Directions -
The line containing "goes on with when an operator follows. *)" marks the end; copy exactly all lines from the start of the material up to and including it.

Entries shown -
(* ===== verification/VhdlGrammar.v ===== *)
(** The expressions of VHDL as the parser reads them: a grammar with precedences
    and the tree of each phrase; then that the parser reads the phrases, by exact
    runs on tokens that are known, phrase by phrase. *)
From S2P Require Import Prelude Store VhdlLexer VhdlSyntax VhdlParser VhdlParserSteps VhdlExpressionSteps.
Local Open Scope nat_scope.

(** * Phrases *)

(** Phrases with the tokens they are made of: names with fields, attributes,
    indices and slices, literals, parentheses, unary and binary operators. *)
Inductive phrase :=
| PName (t : Token) | PSelected (e : phrase) (dot field : Token) | PAttribute (e : phrase) (tick name : Token)
| PIndexed (e : phrase) (opening : Token) (i : phrase) (closing : Token)
| PSlice (e : phrase) (opening : Token) (i : phrase) (direction : Token) (j : phrase) (closing : Token)
| PLiteral (t : Token) | PParen (opening : Token) (e : phrase) (closing : Token) | PUnary (op : Token) (e : phrase) | PBinary (op : Token) (l r : phrase).
Fixpoint flatten (c : phrase) : list Token :=
  match c with
  | PName t | PLiteral t => [t]
  | PSelected e dot field => flatten e ++ [dot; field]
  | PAttribute e tick name => flatten e ++ [tick; name]
  | PIndexed e o i cl => flatten e ++ o :: flatten i ++ [cl]
  | PSlice e o i d j cl => flatten e ++ o :: flatten i ++ d :: flatten j ++ [cl]
  | PParen o e cl => o :: flatten e ++ [cl]
  | PUnary op e => op :: flatten e
  | PBinary op l r => flatten l ++ op :: flatten r
  end.
Definition is_sign_token (op : Token) : bool := has_text ["+"; "-"]%string op.
(** The precedence an operand on the right is read with: only [**] takes another
    one of its own. *)
Definition right_level (op : Token) : Z := (precedence_of op + (if has_text ["**"]%string op then 0 else 1))%Z.
(** The precedence of the outermost operator, and the least one that a phrase
    goes on with when an operator follows. *)
Definition binds (c : phrase) : Z := match c with PBinary op _ _ => precedence_of op | _ => 7 end.
Fixpoint greed (c : phrase) : Z :=
  match c with
  | PUnary op e => if is_sign_token op then Z.min 5 (greed e) else greed e
  | PBinary op _ r => Z.min (right_level op) (greed r)
  | _ => 7
  end.

Definition unary_words : list string := ["not"; "abs"; "and"; "or"; "nand"; "nor"; "xor"; "xnor"]%string.
Definition is_unary (t : Token) : bool := one_symbol ["??"; "+"; "-"]%string t || one_of unary_words t.
Definition is_name (t : Token) : bool := is_name_token t && negb (one_of unary_words t).
Definition is_suffix (t : Token) : bool := one_symbol ["."; "("; "'"]%string t.
Definition name_like (c : phrase) : bool := match c with PName _ | PSelected _ _ _ | PAttribute _ _ _ | PIndexed _ _ _ _ | PSlice _ _ _ _ _ _ => true | _ => false end.
Definition is_binary (c : phrase) : bool := match c with PBinary _ _ _ => true | _ => false end.
Definition is_direction (t : Token) : bool := one_of ["to"; "downto"]%string t.
(** An index that begins with [others] would be an aggregate. *)
Definition no_others (c : phrase) : bool := match flatten c with t :: _ => negb (is_word "others" t) | [] => true end.
Fixpoint grammatical (c : phrase) : bool :=
  match c with
  | PName t => is_name t
  | PSelected e dot field => name_like e && grammatical e && is_symbol "." dot && is_name_token field
  | PAttribute e tick name => name_like e && grammatical e && is_symbol "'" tick && is_name_token name
  | PIndexed e o i cl => name_like e && grammatical e && is_symbol "(" o && grammatical i && is_symbol ")" cl
  | PSlice e o i d j cl => name_like e && grammatical e && is_symbol "(" o && grammatical i && is_direction d && grammatical j && is_symbol ")" cl
  | PLiteral t => match literal_kind (kind t) with Some _ => true | None => false end
  | PParen o e cl => is_symbol "(" o && grammatical e && no_others e && is_symbol ")" cl
  | PUnary op e => is_unary op && grammatical e && (if is_sign_token op then (5 <=? binds e)%Z else negb (is_binary e))
  | PBinary op l r =>
      (0 <=? precedence_of op)%Z && grammatical l && grammatical r && (precedence_of op <? greed l)%Z && (right_level op <=? binds r)%Z
  end.

(** * Trees *)

Fixpoint bare (e : Expression) : Expression :=
  mkExpression (map bare (elements e)) (e_kind e) (e_text e) (e_canonical e) default_span
    (match e_left e with Some x => Some (bare x) | None => None end)
    (match e_right e with Some x => Some (bare x) | None => None end)
    (match e_condition e with Some x => Some (bare x) | None => None end).
Definition twig (k : expression_kind) (text canonical : list ascii) (left right : option Expression) : Expression :=
  mkExpression [] k text canonical default_span left right None.
Fixpoint tree (c : phrase) : Expression :=
  match c with
  | PName t => twig EName (text t) (canonical t) None None
  | PSelected e _ field => twig ESelected (text field) (canonical field) (Some (tree e)) None
  | PAttribute e _ name => twig EAttribute (text name) (canonical name) (Some (tree e)) None
  | PIndexed e _ i _ => twig EIndexed [] [] (Some (tree e)) (Some (tree i))
  | PSlice e _ i d j _ => twig EIndexed [] [] (Some (tree e)) (Some (twig ERange (canonical d) [] (Some (tree i)) (Some (tree j))))
  | PLiteral t => twig (default EName (literal_kind (kind t))) (text t) [] None None
  | PParen _ e _ => tree e
  | PUnary op e => twig EUnary (operator_text op) [] (Some (tree e)) None
  | PBinary op l r => twig EBinary (operator_text op) [] (Some (tree l)) (Some (tree r))
  end.

(** What ends an expression: no operator, no suffix and no part of a bit string. *)
Definition is_plain (t : Token) : bool := negb (is_suffix t) && negb (is_string t) && negb (bitStringBase t).
Definition ends_expression (t : Token) : bool := (precedence_of t <? 0)%Z && is_plain t.

(** * The parser reads the phrases *)

(** * Facts on tokens *)

Lemma is_symbol_inv v t : is_symbol v t = true -> kind t = Symbol /\ text t = chars v.
Proof. unfold is_symbol. destruct (kind t); try done. by intros H%bool_decide_eq_true_1. Qed.
Lemma is_word_inv v t : is_word v t = true -> kind t = Identifier /\ canonical t = chars v.
Proof. unfold is_word. destruct (kind t); try done. by intros H%bool_decide_eq_true_1. Qed.
Lemma one_symbol_inv l t : one_symbol l t = true -> kind t = Symbol /\ text t ∈ chars <$> l.
Proof. intros (v & Hv & [Hk Ht]%is_symbol_inv)%existsb_exists. split; [done|]. rewrite Ht. apply list_elem_of_fmap_2. by apply list_elem_of_In. Qed.
Lemma one_of_inv l t : one_of l t = true -> kind t = Identifier /\ canonical t ∈ chars <$> l.
Proof. intros (v & Hv & [Hk Ht]%is_word_inv)%existsb_exists. split; [done|]. rewrite Ht. apply list_elem_of_fmap_2. by apply list_elem_of_In. Qed.
Lemma symbol_other k v t : kind t = k -> k <> Symbol -> is_symbol v t = false.
Proof. unfold is_symbol. by destruct (kind t); intros <-. Qed.
Lemma word_other k v t : kind t = k -> k <> Identifier -> is_word v t = false.
Proof. unfold is_word. by destruct (kind t); intros <-. Qed.
Lemma one_symbol_other k l t : kind t = k -> k <> Symbol -> one_symbol l t = false.
Proof. intros Hk Hn. unfold one_symbol. induction l as [|v l IH]; [done|]. cbn. by rewrite (symbol_other k), IH. Qed.
Lemma one_of_other k l t : kind t = k -> k <> Identifier -> one_of l t = false.
Proof. intros Hk Hn. unfold one_of. induction l as [|v l IH]; [done|]. cbn. by rewrite (word_other k), IH. Qed.
Lemma symbol_texts l t : kind t = Symbol -> one_symbol l t = has_text l t.
Proof.
  intros Hk. apply eq_true_iff_eq. split.
  - intros [_ H]%one_symbol_inv. by apply bool_decide_eq_true_2.
  - intros (v & E & H)%bool_decide_eq_true_1%list_elem_of_fmap. apply existsb_exists. exists v. split; [by apply list_elem_of_In|].
    unfold is_symbol. rewrite Hk. by apply bool_decide_eq_true_2.
Qed.
Lemma operator_spec op : (0 <= precedence_of op)%Z -> op_precedence op = precedence_of op /\ is_plain op = true /\ is_end op = false /\ (precedence_of op <= 6)%Z.
Proof.
  intros H. assert (Hk : kind op = Symbol \/ kind op = Identifier).
  { unfold precedence_of in H. destruct (kind op) eqn:Ek; auto; exfalso; revert H; rewrite !(one_of_other (kind op)), !(one_symbol_other (kind op)), (symbol_other (kind op)); rewrite ?Ek; try done; lia. }
  destruct Hk as [Hk|Hk].
  - unfold precedence_of, op_precedence in *. rewrite !(one_of_other Symbol), !symbol_texts in * by done. cbn [orb] in *. rewrite orb_false_r in *.
    assert (E : is_symbol "**" op = has_text ["**"]%string op) by (rewrite <- symbol_texts by done; unfold one_symbol; cbn; by rewrite orb_false_r). rewrite E in *.
    split; [done|]. split; [|split; [unfold is_end; by rewrite Hk|repeat case_match; lia]]. unfold is_plain, is_suffix, is_string, bitStringBase. rewrite symbol_texts, Hk by done. cbn [negb andb].
    rewrite !andb_true_r. apply negb_true_iff. destruct (has_text ["."; "("; "'"]%string op) eqn:Ex; [|done]. exfalso. apply bool_decide_eq_true_1 in Ex.
    cbn [fmap list_fmap] in Ex. unfold has_text in H. assert (text op = chars "." \/ text op = chars "(" \/ text op = chars "'") as Hx by set_solver.
    destruct Hx as [Hx|[Hx|Hx]]; rewrite Hx in H; vm_compute in H; by apply H.
  - unfold precedence_of, op_precedence in *. rewrite !(one_symbol_other Identifier), (symbol_other Identifier) in * by done. cbn [orb] in *.
    split; [repeat case_match; done|]. split; [|split; [unfold is_end; by rewrite Hk|repeat case_match; lia]]. unfold is_plain, is_suffix, is_string. rewrite (one_symbol_other Identifier), Hk by done. cbn [negb andb].
    destruct (bitStringBase op) eqn:Eb; [|done]. exfalso. unfold bitStringBase in Eb. rewrite Hk in Eb. apply bool_decide_eq_true_1 in Eb.
    unfold one_of, is_word in H. cbn [existsb] in H. rewrite Hk in H. cbn [fmap list_fmap] in Eb.
    repeat (apply elem_of_cons in Eb as [Eb|Eb]; [rewrite Eb in H; vm_compute in H; by apply H|]). by apply not_elem_of_nil in Eb.
Qed.
Lemma symbol_not v w t : is_symbol v t = true -> bool_decide (chars v = chars w) = false -> is_symbol w t = false.
Proof. intros [Hk Ht]%is_symbol_inv E. unfold is_symbol. by rewrite Hk, Ht. Qed.
Lemma symbol_no_word v w t : is_symbol v t = true -> is_word w t = false.
Proof. intros [Hk _]%is_symbol_inv. by apply (word_other Symbol). Qed.
Lemma suffix_plain t : is_suffix t = true -> is_string t = false /\ bitStringBase t = false /\ is_end t = false.
Proof. intros [Hk _]%one_symbol_inv. unfold is_string, bitStringBase, is_end. by rewrite Hk. Qed.
Lemma ends_symbol v t : is_symbol v t = true -> (v = ")" \/ v = ",")%string -> ends_expression t = true.
Proof.
  intros [Hk Ht]%is_symbol_inv Hv. unfold ends_expression, is_plain, precedence_of, is_suffix, is_string, bitStringBase.
  rewrite !(one_of_other Symbol), !symbol_texts by done. unfold is_symbol, has_text. rewrite Hk, Ht. destruct Hv as [E|E]; rewrite E; by vm_compute.
Qed.
Lemma ends_direction t : is_direction t = true -> ends_expression t = true /\ is_end t = false.
Proof.
  intros [Hk Ht]%one_of_inv. unfold is_end. rewrite Hk. split; [|done].
  unfold ends_expression, is_plain, precedence_of, is_suffix, is_string, bitStringBase, one_of, is_word. rewrite !(one_symbol_other Identifier), (symbol_other Identifier) by done.
  cbn [existsb]. rewrite Hk. cbn [fmap list_fmap] in Ht. repeat (apply elem_of_cons in Ht as [Ht|Ht]; [rewrite Ht; by vm_compute|]). by apply not_elem_of_nil in Ht.
Qed.
Lemma ends_inv t : ends_expression t = true -> (precedence_of t < 0)%Z /\ is_plain t = true.
Proof. unfold ends_expression. intros [H1 H2]%andb_true_iff. split; [lia|done]. Qed.
Lemma plain_inv t : is_plain t = true -> is_suffix t = false /\ is_string t = false /\ bitStringBase t = false.
Proof. unfold is_plain. intros [[H1 H2]%andb_true_iff H3]%andb_true_iff. by rewrite <- !negb_true_iff. Qed.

Answer box -
(* ===== verification/VhdlGrammar.v ===== *)
(** The expressions of VHDL as the parser reads them: a grammar with precedences
    and the tree of each phrase; then that the parser reads the phrases, by exact
    runs on tokens that are known, phrase by phrase. *)
From S2P Require Import Prelude Store VhdlLexer VhdlSyntax VhdlParser VhdlParserSteps VhdlExpressionSteps.
Local Open Scope nat_scope.

(** * Phrases *)

(** Phrases with the tokens they are made of: names with fields, attributes,
    indices and slices, literals, parentheses, unary and binary operators. *)
Inductive phrase :=
| PName (t : Token) | PSelected (e : phrase) (dot field : Token) | PAttribute (e : phrase) (tick name : Token)
| PIndexed (e : phrase) (opening : Token) (i : phrase) (closing : Token)
| PSlice (e : phrase) (opening : Token) (i : phrase) (direction : Token) (j : phrase) (closing : Token)
| PLiteral (t : Token) | PParen (opening : Token) (e : phrase) (closing : Token) | PUnary (op : Token) (e : phrase) | PBinary (op : Token) (l r : phrase).
Fixpoint flatten (c : phrase) : list Token :=
  match c with
  | PName t | PLiteral t => [t]
  | PSelected e dot field => flatten e ++ [dot; field]
  | PAttribute e tick name => flatten e ++ [tick; name]
  | PIndexed e o i cl => flatten e ++ o :: flatten i ++ [cl]
  | PSlice e o i d j cl => flatten e ++ o :: flatten i ++ d :: flatten j ++ [cl]
  | PParen o e cl => o :: flatten e ++ [cl]
  | PUnary op e => op :: flatten e
  | PBinary op l r => flatten l ++ op :: flatten r
  end.
Definition is_sign_token (op : Token) : bool := has_text ["+"; "-"]%string op.
(** The precedence an operand on the right is read with: only [**] takes another
    one of its own. *)
Definition right_level (op : Token) : Z := (precedence_of op + (if has_text ["**"]%string op then 0 else 1))%Z.
(** The precedence of the outermost operator, and the least one that a phrase
    goes on with when an operator follows. *)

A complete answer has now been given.